* Material supplied:
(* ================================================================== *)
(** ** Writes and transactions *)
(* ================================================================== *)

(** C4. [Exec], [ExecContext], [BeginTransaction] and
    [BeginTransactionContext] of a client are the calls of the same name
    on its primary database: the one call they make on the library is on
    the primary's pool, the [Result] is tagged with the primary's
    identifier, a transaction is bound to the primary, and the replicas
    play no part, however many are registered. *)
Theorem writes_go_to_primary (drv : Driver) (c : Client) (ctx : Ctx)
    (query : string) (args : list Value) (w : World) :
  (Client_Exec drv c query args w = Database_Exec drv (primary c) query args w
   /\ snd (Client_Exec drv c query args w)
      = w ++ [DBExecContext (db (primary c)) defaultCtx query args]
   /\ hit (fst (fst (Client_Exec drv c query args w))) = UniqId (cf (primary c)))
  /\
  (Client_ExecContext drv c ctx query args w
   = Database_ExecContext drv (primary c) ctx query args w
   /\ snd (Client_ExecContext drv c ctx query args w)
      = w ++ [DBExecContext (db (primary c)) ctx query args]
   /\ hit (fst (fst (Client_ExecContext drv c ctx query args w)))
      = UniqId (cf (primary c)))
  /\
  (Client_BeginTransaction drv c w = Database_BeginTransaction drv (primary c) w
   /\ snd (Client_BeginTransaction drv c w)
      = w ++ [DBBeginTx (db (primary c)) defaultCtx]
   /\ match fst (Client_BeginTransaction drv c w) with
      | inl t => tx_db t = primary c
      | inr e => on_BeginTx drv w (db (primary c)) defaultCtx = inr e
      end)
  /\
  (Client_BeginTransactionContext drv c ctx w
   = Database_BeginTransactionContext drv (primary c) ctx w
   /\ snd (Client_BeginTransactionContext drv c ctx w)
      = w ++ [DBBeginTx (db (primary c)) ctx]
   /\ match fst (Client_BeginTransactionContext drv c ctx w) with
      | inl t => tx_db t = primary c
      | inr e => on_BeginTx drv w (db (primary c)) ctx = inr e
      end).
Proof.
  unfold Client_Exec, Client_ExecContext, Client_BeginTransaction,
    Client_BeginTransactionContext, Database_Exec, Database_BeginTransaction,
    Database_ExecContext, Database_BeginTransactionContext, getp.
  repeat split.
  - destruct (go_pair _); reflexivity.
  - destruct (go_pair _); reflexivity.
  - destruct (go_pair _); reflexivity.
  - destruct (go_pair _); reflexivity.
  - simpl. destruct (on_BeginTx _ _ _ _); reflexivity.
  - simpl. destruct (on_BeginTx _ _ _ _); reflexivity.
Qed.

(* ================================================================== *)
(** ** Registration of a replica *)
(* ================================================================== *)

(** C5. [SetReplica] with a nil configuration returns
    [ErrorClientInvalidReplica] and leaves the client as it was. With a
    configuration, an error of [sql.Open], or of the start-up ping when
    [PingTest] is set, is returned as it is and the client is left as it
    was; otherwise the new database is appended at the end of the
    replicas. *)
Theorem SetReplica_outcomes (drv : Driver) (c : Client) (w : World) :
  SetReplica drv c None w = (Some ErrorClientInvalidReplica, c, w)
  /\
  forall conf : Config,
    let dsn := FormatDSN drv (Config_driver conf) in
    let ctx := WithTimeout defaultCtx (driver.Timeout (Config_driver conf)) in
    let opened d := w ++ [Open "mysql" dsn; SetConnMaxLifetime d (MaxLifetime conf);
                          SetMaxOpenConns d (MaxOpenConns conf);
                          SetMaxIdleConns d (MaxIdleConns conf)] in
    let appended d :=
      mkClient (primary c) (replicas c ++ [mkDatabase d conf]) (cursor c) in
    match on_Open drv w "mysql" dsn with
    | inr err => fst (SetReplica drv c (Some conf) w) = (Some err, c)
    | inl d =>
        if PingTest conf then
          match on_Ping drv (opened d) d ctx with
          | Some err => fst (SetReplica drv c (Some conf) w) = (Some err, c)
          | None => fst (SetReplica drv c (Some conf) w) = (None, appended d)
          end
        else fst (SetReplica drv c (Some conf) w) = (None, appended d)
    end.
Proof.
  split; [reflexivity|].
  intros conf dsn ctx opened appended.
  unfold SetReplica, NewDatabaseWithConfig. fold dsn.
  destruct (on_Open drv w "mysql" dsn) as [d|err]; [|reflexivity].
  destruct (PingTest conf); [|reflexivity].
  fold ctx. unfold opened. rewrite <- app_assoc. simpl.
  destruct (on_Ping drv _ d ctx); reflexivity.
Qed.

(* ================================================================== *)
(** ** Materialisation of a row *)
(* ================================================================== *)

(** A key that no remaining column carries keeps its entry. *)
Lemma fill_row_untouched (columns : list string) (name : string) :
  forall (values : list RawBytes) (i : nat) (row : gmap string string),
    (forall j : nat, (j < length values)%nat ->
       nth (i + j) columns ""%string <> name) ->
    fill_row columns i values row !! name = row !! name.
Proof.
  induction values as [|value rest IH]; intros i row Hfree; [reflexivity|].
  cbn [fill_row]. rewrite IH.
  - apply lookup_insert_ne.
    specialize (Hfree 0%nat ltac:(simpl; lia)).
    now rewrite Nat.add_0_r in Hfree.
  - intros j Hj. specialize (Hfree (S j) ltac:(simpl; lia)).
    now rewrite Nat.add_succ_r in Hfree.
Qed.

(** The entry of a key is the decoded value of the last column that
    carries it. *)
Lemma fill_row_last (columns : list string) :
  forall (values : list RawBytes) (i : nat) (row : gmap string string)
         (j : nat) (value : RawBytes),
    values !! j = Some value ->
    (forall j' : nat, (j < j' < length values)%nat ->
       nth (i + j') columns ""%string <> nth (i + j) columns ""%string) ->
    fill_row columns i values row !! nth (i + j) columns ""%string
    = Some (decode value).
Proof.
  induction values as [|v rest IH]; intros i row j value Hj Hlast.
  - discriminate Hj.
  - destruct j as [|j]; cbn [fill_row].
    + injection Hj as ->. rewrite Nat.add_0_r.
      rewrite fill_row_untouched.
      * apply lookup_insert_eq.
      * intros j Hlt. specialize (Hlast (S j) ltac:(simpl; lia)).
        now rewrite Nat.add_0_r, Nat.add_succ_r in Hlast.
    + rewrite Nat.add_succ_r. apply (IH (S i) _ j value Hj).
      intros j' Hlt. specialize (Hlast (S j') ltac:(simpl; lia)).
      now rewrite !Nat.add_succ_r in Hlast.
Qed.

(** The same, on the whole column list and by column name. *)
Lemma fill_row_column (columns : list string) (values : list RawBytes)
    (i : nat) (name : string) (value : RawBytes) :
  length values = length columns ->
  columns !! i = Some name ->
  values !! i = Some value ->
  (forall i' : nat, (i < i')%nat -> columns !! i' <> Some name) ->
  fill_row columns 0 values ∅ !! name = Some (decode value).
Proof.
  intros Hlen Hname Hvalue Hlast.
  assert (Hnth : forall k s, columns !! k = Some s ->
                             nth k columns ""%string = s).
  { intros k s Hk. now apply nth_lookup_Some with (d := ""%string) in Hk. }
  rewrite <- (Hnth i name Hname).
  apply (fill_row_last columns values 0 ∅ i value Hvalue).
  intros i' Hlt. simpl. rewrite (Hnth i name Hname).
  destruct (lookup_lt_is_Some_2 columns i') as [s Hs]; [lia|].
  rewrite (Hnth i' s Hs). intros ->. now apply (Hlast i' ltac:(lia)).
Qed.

* Aim of the exercise:
The response must be an exact reproduction of all the entries.

* Written response:
(* ================================================================== *)
(** ** Writes and transactions *)
(* ================================================================== *)

(** C4. [Exec], [ExecContext], [BeginTransaction] and
    [BeginTransactionContext] of a client are the calls of the same name
    on its primary database: the one call they make on the library is on
    the primary's pool, the [Result] is tagged with the primary's
    identifier, a transaction is bound to the primary, and the replicas
    play no part, however many are registered. *)
Theorem writes_go_to_primary (drv : Driver) (c : Client) (ctx : Ctx)
    (query : string) (args : list Value) (w : World) :
  (Client_Exec drv c query args w = Database_Exec drv (primary c) query args w
   /\ snd (Client_Exec drv c query args w)
      = w ++ [DBExecContext (db (primary c)) defaultCtx query args]
   /\ hit (fst (fst (Client_Exec drv c query args w))) = UniqId (cf (primary c)))
  /\
  (Client_ExecContext drv c ctx query args w
   = Database_ExecContext drv (primary c) ctx query args w
   /\ snd (Client_ExecContext drv c ctx query args w)
      = w ++ [DBExecContext (db (primary c)) ctx query args]
   /\ hit (fst (fst (Client_ExecContext drv c ctx query args w)))
      = UniqId (cf (primary c)))
  /\
  (Client_BeginTransaction drv c w = Database_BeginTransaction drv (primary c) w
   /\ snd (Client_BeginTransaction drv c w)
      = w ++ [DBBeginTx (db (primary c)) defaultCtx]
   /\ match fst (Client_BeginTransaction drv c w) with
      | inl t => tx_db t = primary c
      | inr e => on_BeginTx drv w (db (primary c)) defaultCtx = inr e
      end)
  /\
  (Client_BeginTransactionContext drv c ctx w
   = Database_BeginTransactionContext drv (primary c) ctx w
   /\ snd (Client_BeginTransactionContext drv c ctx w)
      = w ++ [DBBeginTx (db (primary c)) ctx]
   /\ match fst (Client_BeginTransactionContext drv c ctx w) with
      | inl t => tx_db t = primary c
      | inr e => on_BeginTx drv w (db (primary c)) ctx = inr e
      end).
Proof.
  unfold Client_Exec, Client_ExecContext, Client_BeginTransaction,
    Client_BeginTransactionContext, Database_Exec, Database_BeginTransaction,
    Database_ExecContext, Database_BeginTransactionContext, getp.
  repeat split.
  - destruct (go_pair _); reflexivity.
  - destruct (go_pair _); reflexivity.
  - destruct (go_pair _); reflexivity.
  - destruct (go_pair _); reflexivity.
  - simpl. destruct (on_BeginTx _ _ _ _); reflexivity.
  - simpl. destruct (on_BeginTx _ _ _ _); reflexivity.
Qed.

(* ================================================================== *)
(** ** Registration of a replica *)
(* ================================================================== *)

(** C5. [SetReplica] with a nil configuration returns
    [ErrorClientInvalidReplica] and leaves the client as it was. With a
    configuration, an error of [sql.Open], or of the start-up ping when
    [PingTest] is set, is returned as it is and the client is left as it
    was; otherwise the new database is appended at the end of the
    replicas. *)
Theorem SetReplica_outcomes (drv : Driver) (c : Client) (w : World) :
  SetReplica drv c None w = (Some ErrorClientInvalidReplica, c, w)
  /\
  forall conf : Config,
    let dsn := FormatDSN drv (Config_driver conf) in
    let ctx := WithTimeout defaultCtx (driver.Timeout (Config_driver conf)) in
    let opened d := w ++ [Open "mysql" dsn; SetConnMaxLifetime d (MaxLifetime conf);
                          SetMaxOpenConns d (MaxOpenConns conf);
                          SetMaxIdleConns d (MaxIdleConns conf)] in
    let appended d :=
      mkClient (primary c) (replicas c ++ [mkDatabase d conf]) (cursor c) in
    match on_Open drv w "mysql" dsn with
    | inr err => fst (SetReplica drv c (Some conf) w) = (Some err, c)
    | inl d =>
        if PingTest conf then
          match on_Ping drv (opened d) d ctx with
          | Some err => fst (SetReplica drv c (Some conf) w) = (Some err, c)
          | None => fst (SetReplica drv c (Some conf) w) = (None, appended d)
          end
        else fst (SetReplica drv c (Some conf) w) = (None, appended d)
    end.
Proof.
  split; [reflexivity|].
  intros conf dsn ctx opened appended.
  unfold SetReplica, NewDatabaseWithConfig. fold dsn.
  destruct (on_Open drv w "mysql" dsn) as [d|err]; [|reflexivity].
  destruct (PingTest conf); [|reflexivity].
  fold ctx. unfold opened. rewrite <- app_assoc. simpl.
  destruct (on_Ping drv _ d ctx); reflexivity.
Qed.

(* ================================================================== *)
(** ** Materialisation of a row *)
(* ================================================================== *)

(** A key that no remaining column carries keeps its entry. *)
Lemma fill_row_untouched (columns : list string) (name : string) :
  forall (values : list RawBytes) (i : nat) (row : gmap string string),
    (forall j : nat, (j < length values)%nat ->
       nth (i + j) columns ""%string <> name) ->
    fill_row columns i values row !! name = row !! name.
Proof.
  induction values as [|value rest IH]; intros i row Hfree; [reflexivity|].
  cbn [fill_row]. rewrite IH.
  - apply lookup_insert_ne.
    specialize (Hfree 0%nat ltac:(simpl; lia)).
    now rewrite Nat.add_0_r in Hfree.
  - intros j Hj. specialize (Hfree (S j) ltac:(simpl; lia)).
    now rewrite Nat.add_succ_r in Hfree.
Qed.

(** The entry of a key is the decoded value of the last column that
    carries it. *)
Lemma fill_row_last (columns : list string) :
  forall (values : list RawBytes) (i : nat) (row : gmap string string)
         (j : nat) (value : RawBytes),
    values !! j = Some value ->
    (forall j' : nat, (j < j' < length values)%nat ->
       nth (i + j') columns ""%string <> nth (i + j) columns ""%string) ->
    fill_row columns i values row !! nth (i + j) columns ""%string
    = Some (decode value).
Proof.
  induction values as [|v rest IH]; intros i row j value Hj Hlast.
  - discriminate Hj.
  - destruct j as [|j]; cbn [fill_row].
    + injection Hj as ->. rewrite Nat.add_0_r.
      rewrite fill_row_untouched.
      * apply lookup_insert_eq.
      * intros j Hlt. specialize (Hlast (S j) ltac:(simpl; lia)).
        now rewrite Nat.add_0_r, Nat.add_succ_r in Hlast.
    + rewrite Nat.add_succ_r. apply (IH (S i) _ j value Hj).
      intros j' Hlt. specialize (Hlast (S j') ltac:(simpl; lia)).
      now rewrite !Nat.add_succ_r in Hlast.
Qed.

(** The same, on the whole column list and by column name. *)
Lemma fill_row_column (columns : list string) (values : list RawBytes)
    (i : nat) (name : string) (value : RawBytes) :
  length values = length columns ->
  columns !! i = Some name ->
  values !! i = Some value ->
  (forall i' : nat, (i < i')%nat -> columns !! i' <> Some name) ->
  fill_row columns 0 values ∅ !! name = Some (decode value).
Proof.
  intros Hlen Hname Hvalue Hlast.
  assert (Hnth : forall k s, columns !! k = Some s ->
                             nth k columns ""%string = s).
  { intros k s Hk. now apply nth_lookup_Some with (d := ""%string) in Hk. }
  rewrite <- (Hnth i name Hname).
  apply (fill_row_last columns values 0 ∅ i value Hvalue).
  intros i' Hlt. simpl. rewrite (Hnth i name Hname).
  destruct (lookup_lt_is_Some_2 columns i') as [s Hs]; [lia|].
  rewrite (Hnth i' s Hs). intros ->. now apply (Hlast i' ltac:(lia)).
Qed.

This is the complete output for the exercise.